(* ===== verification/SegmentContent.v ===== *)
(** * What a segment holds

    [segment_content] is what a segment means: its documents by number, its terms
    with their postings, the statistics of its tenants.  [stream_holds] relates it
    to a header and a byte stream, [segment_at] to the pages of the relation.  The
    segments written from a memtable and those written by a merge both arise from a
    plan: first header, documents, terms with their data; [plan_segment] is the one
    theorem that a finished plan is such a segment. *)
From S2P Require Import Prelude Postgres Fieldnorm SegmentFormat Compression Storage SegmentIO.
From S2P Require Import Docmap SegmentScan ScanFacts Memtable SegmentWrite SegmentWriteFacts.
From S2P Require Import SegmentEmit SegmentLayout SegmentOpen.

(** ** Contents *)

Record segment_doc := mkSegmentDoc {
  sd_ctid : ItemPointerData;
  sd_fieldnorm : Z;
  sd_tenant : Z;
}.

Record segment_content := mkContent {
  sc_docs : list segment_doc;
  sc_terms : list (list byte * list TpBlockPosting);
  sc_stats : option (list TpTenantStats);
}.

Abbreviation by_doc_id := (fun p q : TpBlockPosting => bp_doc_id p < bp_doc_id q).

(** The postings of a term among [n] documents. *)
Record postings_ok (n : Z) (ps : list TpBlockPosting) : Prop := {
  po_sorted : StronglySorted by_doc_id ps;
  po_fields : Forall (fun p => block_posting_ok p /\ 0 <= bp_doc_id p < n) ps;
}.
□ □ □ □ □ □ □
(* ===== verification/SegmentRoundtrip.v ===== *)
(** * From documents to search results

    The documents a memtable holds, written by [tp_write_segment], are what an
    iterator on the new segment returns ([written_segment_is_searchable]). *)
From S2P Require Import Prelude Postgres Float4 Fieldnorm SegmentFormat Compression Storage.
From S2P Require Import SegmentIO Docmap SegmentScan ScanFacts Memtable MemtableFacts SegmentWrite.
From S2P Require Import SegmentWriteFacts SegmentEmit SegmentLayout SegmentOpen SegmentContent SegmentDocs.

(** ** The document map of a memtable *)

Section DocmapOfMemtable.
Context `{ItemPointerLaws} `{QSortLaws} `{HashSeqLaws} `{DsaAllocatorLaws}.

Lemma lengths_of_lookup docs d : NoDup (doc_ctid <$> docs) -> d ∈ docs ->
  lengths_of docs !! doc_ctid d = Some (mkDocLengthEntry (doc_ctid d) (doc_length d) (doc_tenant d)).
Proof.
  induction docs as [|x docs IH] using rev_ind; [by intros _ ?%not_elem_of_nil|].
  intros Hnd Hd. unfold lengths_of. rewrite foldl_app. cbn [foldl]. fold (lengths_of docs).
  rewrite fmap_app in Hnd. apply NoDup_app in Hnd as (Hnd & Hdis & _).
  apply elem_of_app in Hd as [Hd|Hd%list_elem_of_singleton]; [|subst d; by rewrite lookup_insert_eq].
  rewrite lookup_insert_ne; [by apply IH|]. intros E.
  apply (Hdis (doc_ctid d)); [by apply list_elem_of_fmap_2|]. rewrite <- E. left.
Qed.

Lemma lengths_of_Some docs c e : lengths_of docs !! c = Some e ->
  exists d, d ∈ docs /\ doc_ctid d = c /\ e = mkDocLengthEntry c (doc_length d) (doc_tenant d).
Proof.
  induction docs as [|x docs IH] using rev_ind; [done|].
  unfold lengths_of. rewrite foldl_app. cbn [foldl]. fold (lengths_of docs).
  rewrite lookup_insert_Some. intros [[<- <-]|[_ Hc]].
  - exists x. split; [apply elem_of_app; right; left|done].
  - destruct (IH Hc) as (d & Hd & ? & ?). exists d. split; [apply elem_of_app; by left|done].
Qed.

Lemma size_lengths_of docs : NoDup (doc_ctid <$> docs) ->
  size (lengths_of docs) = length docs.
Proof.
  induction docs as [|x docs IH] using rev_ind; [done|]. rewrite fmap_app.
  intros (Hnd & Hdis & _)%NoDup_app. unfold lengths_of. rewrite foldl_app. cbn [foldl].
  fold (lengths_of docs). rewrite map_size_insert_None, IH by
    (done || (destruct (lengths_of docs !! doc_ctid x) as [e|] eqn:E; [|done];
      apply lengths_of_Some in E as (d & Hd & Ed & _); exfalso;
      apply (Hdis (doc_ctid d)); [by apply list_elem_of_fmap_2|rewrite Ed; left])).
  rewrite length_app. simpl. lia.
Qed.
□ □ □ □ □ □ □
Instructions to follow
Would you copy out exactly the lines above that start at the one containing "(* ===== verification/SegmentContent.v" and end at the one containing "with their postings, the", inclusive?

Completed task
(* ===== verification/SegmentContent.v ===== *)
(** * What a segment holds

    [segment_content] is what a segment means: its documents by number, its terms
    with their postings, the statistics of its tenants.  [stream_holds] relates it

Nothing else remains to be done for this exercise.